BEGIN Dataset records
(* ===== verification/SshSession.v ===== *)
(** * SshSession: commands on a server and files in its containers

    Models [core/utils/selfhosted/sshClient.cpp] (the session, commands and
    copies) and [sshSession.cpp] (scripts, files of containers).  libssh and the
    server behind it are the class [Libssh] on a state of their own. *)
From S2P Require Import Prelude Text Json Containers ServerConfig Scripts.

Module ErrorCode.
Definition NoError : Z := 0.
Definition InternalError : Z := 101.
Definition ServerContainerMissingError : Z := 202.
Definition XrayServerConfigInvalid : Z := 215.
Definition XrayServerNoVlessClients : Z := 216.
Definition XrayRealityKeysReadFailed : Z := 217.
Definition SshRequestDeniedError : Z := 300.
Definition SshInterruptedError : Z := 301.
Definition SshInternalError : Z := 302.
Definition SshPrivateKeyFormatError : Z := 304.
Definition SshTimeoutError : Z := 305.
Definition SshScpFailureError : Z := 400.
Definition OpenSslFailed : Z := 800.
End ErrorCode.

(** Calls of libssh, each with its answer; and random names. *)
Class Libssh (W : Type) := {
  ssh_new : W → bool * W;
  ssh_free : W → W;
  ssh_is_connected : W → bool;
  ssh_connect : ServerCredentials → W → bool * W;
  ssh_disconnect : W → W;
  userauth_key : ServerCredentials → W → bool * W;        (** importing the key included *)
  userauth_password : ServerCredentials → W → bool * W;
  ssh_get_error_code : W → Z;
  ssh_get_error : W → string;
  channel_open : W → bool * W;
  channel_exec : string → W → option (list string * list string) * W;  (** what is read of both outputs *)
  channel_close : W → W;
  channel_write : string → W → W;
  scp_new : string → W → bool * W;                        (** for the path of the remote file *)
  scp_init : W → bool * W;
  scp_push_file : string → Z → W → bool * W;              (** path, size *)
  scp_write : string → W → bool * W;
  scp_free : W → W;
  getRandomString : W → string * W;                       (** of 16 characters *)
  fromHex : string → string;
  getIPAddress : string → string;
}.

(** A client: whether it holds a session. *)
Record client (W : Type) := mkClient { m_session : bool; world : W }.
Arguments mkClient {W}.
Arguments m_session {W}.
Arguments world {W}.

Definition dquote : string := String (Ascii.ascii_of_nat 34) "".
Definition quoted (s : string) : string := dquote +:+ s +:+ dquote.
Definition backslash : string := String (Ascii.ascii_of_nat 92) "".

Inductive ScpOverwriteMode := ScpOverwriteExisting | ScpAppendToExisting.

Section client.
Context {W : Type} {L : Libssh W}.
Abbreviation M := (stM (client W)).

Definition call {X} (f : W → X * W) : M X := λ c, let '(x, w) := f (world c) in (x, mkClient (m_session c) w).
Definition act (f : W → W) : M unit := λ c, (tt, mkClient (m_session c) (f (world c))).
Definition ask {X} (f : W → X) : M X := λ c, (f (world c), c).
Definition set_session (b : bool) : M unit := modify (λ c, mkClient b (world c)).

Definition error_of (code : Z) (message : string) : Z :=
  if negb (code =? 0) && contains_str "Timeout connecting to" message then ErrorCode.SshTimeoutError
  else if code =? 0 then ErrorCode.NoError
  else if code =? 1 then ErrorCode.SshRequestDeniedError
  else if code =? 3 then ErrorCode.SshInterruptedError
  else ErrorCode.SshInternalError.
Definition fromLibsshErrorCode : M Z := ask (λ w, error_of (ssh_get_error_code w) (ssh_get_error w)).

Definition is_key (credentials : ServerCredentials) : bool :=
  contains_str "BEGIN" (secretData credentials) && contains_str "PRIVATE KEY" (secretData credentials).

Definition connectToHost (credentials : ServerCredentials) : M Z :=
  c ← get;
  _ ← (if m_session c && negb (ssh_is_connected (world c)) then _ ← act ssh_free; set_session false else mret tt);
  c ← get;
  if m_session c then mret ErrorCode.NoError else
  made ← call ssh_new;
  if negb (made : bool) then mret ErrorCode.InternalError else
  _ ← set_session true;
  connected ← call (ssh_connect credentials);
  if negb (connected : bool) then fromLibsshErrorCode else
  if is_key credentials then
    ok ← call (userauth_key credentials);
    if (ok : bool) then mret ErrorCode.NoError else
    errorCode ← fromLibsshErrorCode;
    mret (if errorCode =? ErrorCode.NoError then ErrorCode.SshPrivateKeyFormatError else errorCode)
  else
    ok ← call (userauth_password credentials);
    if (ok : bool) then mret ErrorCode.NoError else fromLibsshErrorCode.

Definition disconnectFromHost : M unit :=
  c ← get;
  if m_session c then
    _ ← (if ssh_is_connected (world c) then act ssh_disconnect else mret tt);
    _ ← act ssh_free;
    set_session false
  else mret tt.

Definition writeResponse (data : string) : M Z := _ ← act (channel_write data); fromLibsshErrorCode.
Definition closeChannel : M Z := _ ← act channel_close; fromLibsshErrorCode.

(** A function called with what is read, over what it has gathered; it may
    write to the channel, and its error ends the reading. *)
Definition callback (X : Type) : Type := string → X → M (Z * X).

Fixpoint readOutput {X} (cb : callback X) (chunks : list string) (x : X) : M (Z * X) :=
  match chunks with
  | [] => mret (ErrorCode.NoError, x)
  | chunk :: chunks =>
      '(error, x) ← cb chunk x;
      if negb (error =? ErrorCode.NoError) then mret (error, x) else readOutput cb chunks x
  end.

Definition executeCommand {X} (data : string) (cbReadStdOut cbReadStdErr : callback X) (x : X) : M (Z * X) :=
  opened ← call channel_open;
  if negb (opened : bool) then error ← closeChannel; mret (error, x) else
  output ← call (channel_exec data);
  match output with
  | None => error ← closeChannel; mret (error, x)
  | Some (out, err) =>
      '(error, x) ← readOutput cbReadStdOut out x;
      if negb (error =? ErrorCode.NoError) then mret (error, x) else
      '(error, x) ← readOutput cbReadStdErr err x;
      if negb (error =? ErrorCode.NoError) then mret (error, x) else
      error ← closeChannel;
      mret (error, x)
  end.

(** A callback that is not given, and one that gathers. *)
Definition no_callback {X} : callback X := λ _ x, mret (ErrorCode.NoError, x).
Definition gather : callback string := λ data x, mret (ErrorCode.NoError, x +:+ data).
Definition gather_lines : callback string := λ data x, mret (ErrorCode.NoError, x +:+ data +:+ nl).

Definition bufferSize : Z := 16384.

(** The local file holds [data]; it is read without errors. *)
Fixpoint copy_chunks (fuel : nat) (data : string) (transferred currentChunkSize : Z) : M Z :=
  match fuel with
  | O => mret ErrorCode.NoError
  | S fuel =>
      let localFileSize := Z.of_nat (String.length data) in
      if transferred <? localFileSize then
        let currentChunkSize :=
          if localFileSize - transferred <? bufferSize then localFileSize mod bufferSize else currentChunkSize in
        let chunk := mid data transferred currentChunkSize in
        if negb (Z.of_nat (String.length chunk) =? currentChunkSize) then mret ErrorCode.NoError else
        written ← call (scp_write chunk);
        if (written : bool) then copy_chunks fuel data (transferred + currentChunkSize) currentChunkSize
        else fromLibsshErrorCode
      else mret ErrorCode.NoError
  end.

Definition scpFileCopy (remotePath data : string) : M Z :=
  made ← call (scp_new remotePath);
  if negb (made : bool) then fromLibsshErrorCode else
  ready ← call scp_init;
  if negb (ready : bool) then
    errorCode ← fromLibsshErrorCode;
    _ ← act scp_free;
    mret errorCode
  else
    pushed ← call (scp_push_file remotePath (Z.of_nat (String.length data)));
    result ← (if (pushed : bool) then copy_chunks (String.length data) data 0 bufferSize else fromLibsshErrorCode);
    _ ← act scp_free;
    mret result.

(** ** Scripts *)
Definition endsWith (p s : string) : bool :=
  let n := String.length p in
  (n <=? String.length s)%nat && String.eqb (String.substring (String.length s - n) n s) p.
END Dataset records
■ **Your task**: Print out the data exactly once more.

■ **Exercise solution**:
(* ===== verification/SshSession.v ===== *)
(** * SshSession: commands on a server and files in its containers

    Models [core/utils/selfhosted/sshClient.cpp] (the session, commands and
    copies) and [sshSession.cpp] (scripts, files of containers).  libssh and the
    server behind it are the class [Libssh] on a state of their own. *)
From S2P Require Import Prelude Text Json Containers ServerConfig Scripts.

Module ErrorCode.
Definition NoError : Z := 0.
Definition InternalError : Z := 101.
Definition ServerContainerMissingError : Z := 202.
Definition XrayServerConfigInvalid : Z := 215.
Definition XrayServerNoVlessClients : Z := 216.
Definition XrayRealityKeysReadFailed : Z := 217.
Definition SshRequestDeniedError : Z := 300.
Definition SshInterruptedError : Z := 301.
Definition SshInternalError : Z := 302.
Definition SshPrivateKeyFormatError : Z := 304.
Definition SshTimeoutError : Z := 305.
Definition SshScpFailureError : Z := 400.
Definition OpenSslFailed : Z := 800.
End ErrorCode.

(** Calls of libssh, each with its answer; and random names. *)
Class Libssh (W : Type) := {
  ssh_new : W → bool * W;
  ssh_free : W → W;
  ssh_is_connected : W → bool;
  ssh_connect : ServerCredentials → W → bool * W;
  ssh_disconnect : W → W;
  userauth_key : ServerCredentials → W → bool * W;        (** importing the key included *)
  userauth_password : ServerCredentials → W → bool * W;
  ssh_get_error_code : W → Z;
  ssh_get_error : W → string;
  channel_open : W → bool * W;
  channel_exec : string → W → option (list string * list string) * W;  (** what is read of both outputs *)
  channel_close : W → W;
  channel_write : string → W → W;
  scp_new : string → W → bool * W;                        (** for the path of the remote file *)
  scp_init : W → bool * W;
  scp_push_file : string → Z → W → bool * W;              (** path, size *)
  scp_write : string → W → bool * W;
  scp_free : W → W;
  getRandomString : W → string * W;                       (** of 16 characters *)
  fromHex : string → string;
  getIPAddress : string → string;
}.

(** A client: whether it holds a session. *)
Record client (W : Type) := mkClient { m_session : bool; world : W }.
Arguments mkClient {W}.
Arguments m_session {W}.
Arguments world {W}.

Definition dquote : string := String (Ascii.ascii_of_nat 34) "".
Definition quoted (s : string) : string := dquote +:+ s +:+ dquote.
Definition backslash : string := String (Ascii.ascii_of_nat 92) "".

Inductive ScpOverwriteMode := ScpOverwriteExisting | ScpAppendToExisting.

Section client.
Context {W : Type} {L : Libssh W}.
Abbreviation M := (stM (client W)).

Definition call {X} (f : W → X * W) : M X := λ c, let '(x, w) := f (world c) in (x, mkClient (m_session c) w).
Definition act (f : W → W) : M unit := λ c, (tt, mkClient (m_session c) (f (world c))).
Definition ask {X} (f : W → X) : M X := λ c, (f (world c), c).
Definition set_session (b : bool) : M unit := modify (λ c, mkClient b (world c)).

Definition error_of (code : Z) (message : string) : Z :=
  if negb (code =? 0) && contains_str "Timeout connecting to" message then ErrorCode.SshTimeoutError
  else if code =? 0 then ErrorCode.NoError
  else if code =? 1 then ErrorCode.SshRequestDeniedError
  else if code =? 3 then ErrorCode.SshInterruptedError
  else ErrorCode.SshInternalError.
Definition fromLibsshErrorCode : M Z := ask (λ w, error_of (ssh_get_error_code w) (ssh_get_error w)).

Definition is_key (credentials : ServerCredentials) : bool :=
  contains_str "BEGIN" (secretData credentials) && contains_str "PRIVATE KEY" (secretData credentials).

Definition connectToHost (credentials : ServerCredentials) : M Z :=
  c ← get;
  _ ← (if m_session c && negb (ssh_is_connected (world c)) then _ ← act ssh_free; set_session false else mret tt);
  c ← get;
  if m_session c then mret ErrorCode.NoError else
  made ← call ssh_new;
  if negb (made : bool) then mret ErrorCode.InternalError else
  _ ← set_session true;
  connected ← call (ssh_connect credentials);
  if negb (connected : bool) then fromLibsshErrorCode else
  if is_key credentials then
    ok ← call (userauth_key credentials);
    if (ok : bool) then mret ErrorCode.NoError else
    errorCode ← fromLibsshErrorCode;
    mret (if errorCode =? ErrorCode.NoError then ErrorCode.SshPrivateKeyFormatError else errorCode)
  else
    ok ← call (userauth_password credentials);
    if (ok : bool) then mret ErrorCode.NoError else fromLibsshErrorCode.

Definition disconnectFromHost : M unit :=
  c ← get;
  if m_session c then
    _ ← (if ssh_is_connected (world c) then act ssh_disconnect else mret tt);
    _ ← act ssh_free;
    set_session false
  else mret tt.

Definition writeResponse (data : string) : M Z := _ ← act (channel_write data); fromLibsshErrorCode.
Definition closeChannel : M Z := _ ← act channel_close; fromLibsshErrorCode.

(** A function called with what is read, over what it has gathered; it may
    write to the channel, and its error ends the reading. *)
Definition callback (X : Type) : Type := string → X → M (Z * X).

Fixpoint readOutput {X} (cb : callback X) (chunks : list string) (x : X) : M (Z * X) :=
  match chunks with
  | [] => mret (ErrorCode.NoError, x)
  | chunk :: chunks =>
      '(error, x) ← cb chunk x;
      if negb (error =? ErrorCode.NoError) then mret (error, x) else readOutput cb chunks x
  end.

Definition executeCommand {X} (data : string) (cbReadStdOut cbReadStdErr : callback X) (x : X) : M (Z * X) :=
  opened ← call channel_open;
  if negb (opened : bool) then error ← closeChannel; mret (error, x) else
  output ← call (channel_exec data);
  match output with
  | None => error ← closeChannel; mret (error, x)
  | Some (out, err) =>
      '(error, x) ← readOutput cbReadStdOut out x;
      if negb (error =? ErrorCode.NoError) then mret (error, x) else
      '(error, x) ← readOutput cbReadStdErr err x;
      if negb (error =? ErrorCode.NoError) then mret (error, x) else
      error ← closeChannel;
      mret (error, x)
  end.

(** A callback that is not given, and one that gathers. *)
Definition no_callback {X} : callback X := λ _ x, mret (ErrorCode.NoError, x).
Definition gather : callback string := λ data x, mret (ErrorCode.NoError, x +:+ data).
Definition gather_lines : callback string := λ data x, mret (ErrorCode.NoError, x +:+ data +:+ nl).

Definition bufferSize : Z := 16384.

(** The local file holds [data]; it is read without errors. *)
Fixpoint copy_chunks (fuel : nat) (data : string) (transferred currentChunkSize : Z) : M Z :=
  match fuel with
  | O => mret ErrorCode.NoError
  | S fuel =>
      let localFileSize := Z.of_nat (String.length data) in
      if transferred <? localFileSize then
        let currentChunkSize :=
          if localFileSize - transferred <? bufferSize then localFileSize mod bufferSize else currentChunkSize in
        let chunk := mid data transferred currentChunkSize in
        if negb (Z.of_nat (String.length chunk) =? currentChunkSize) then mret ErrorCode.NoError else
        written ← call (scp_write chunk);
        if (written : bool) then copy_chunks fuel data (transferred + currentChunkSize) currentChunkSize
        else fromLibsshErrorCode
      else mret ErrorCode.NoError
  end.

Definition scpFileCopy (remotePath data : string) : M Z :=
  made ← call (scp_new remotePath);
  if negb (made : bool) then fromLibsshErrorCode else
  ready ← call scp_init;
  if negb (ready : bool) then
    errorCode ← fromLibsshErrorCode;
    _ ← act scp_free;
    mret errorCode
  else
    pushed ← call (scp_push_file remotePath (Z.of_nat (String.length data)));
    result ← (if (pushed : bool) then copy_chunks (String.length data) data 0 bufferSize else fromLibsshErrorCode);
    _ ← act scp_free;
    mret result.

(** ** Scripts *)
Definition endsWith (p s : string) : bool :=
  let n := String.length p in
  (n <=? String.length s)%nat && String.eqb (String.substring (String.length s - n) n s) p.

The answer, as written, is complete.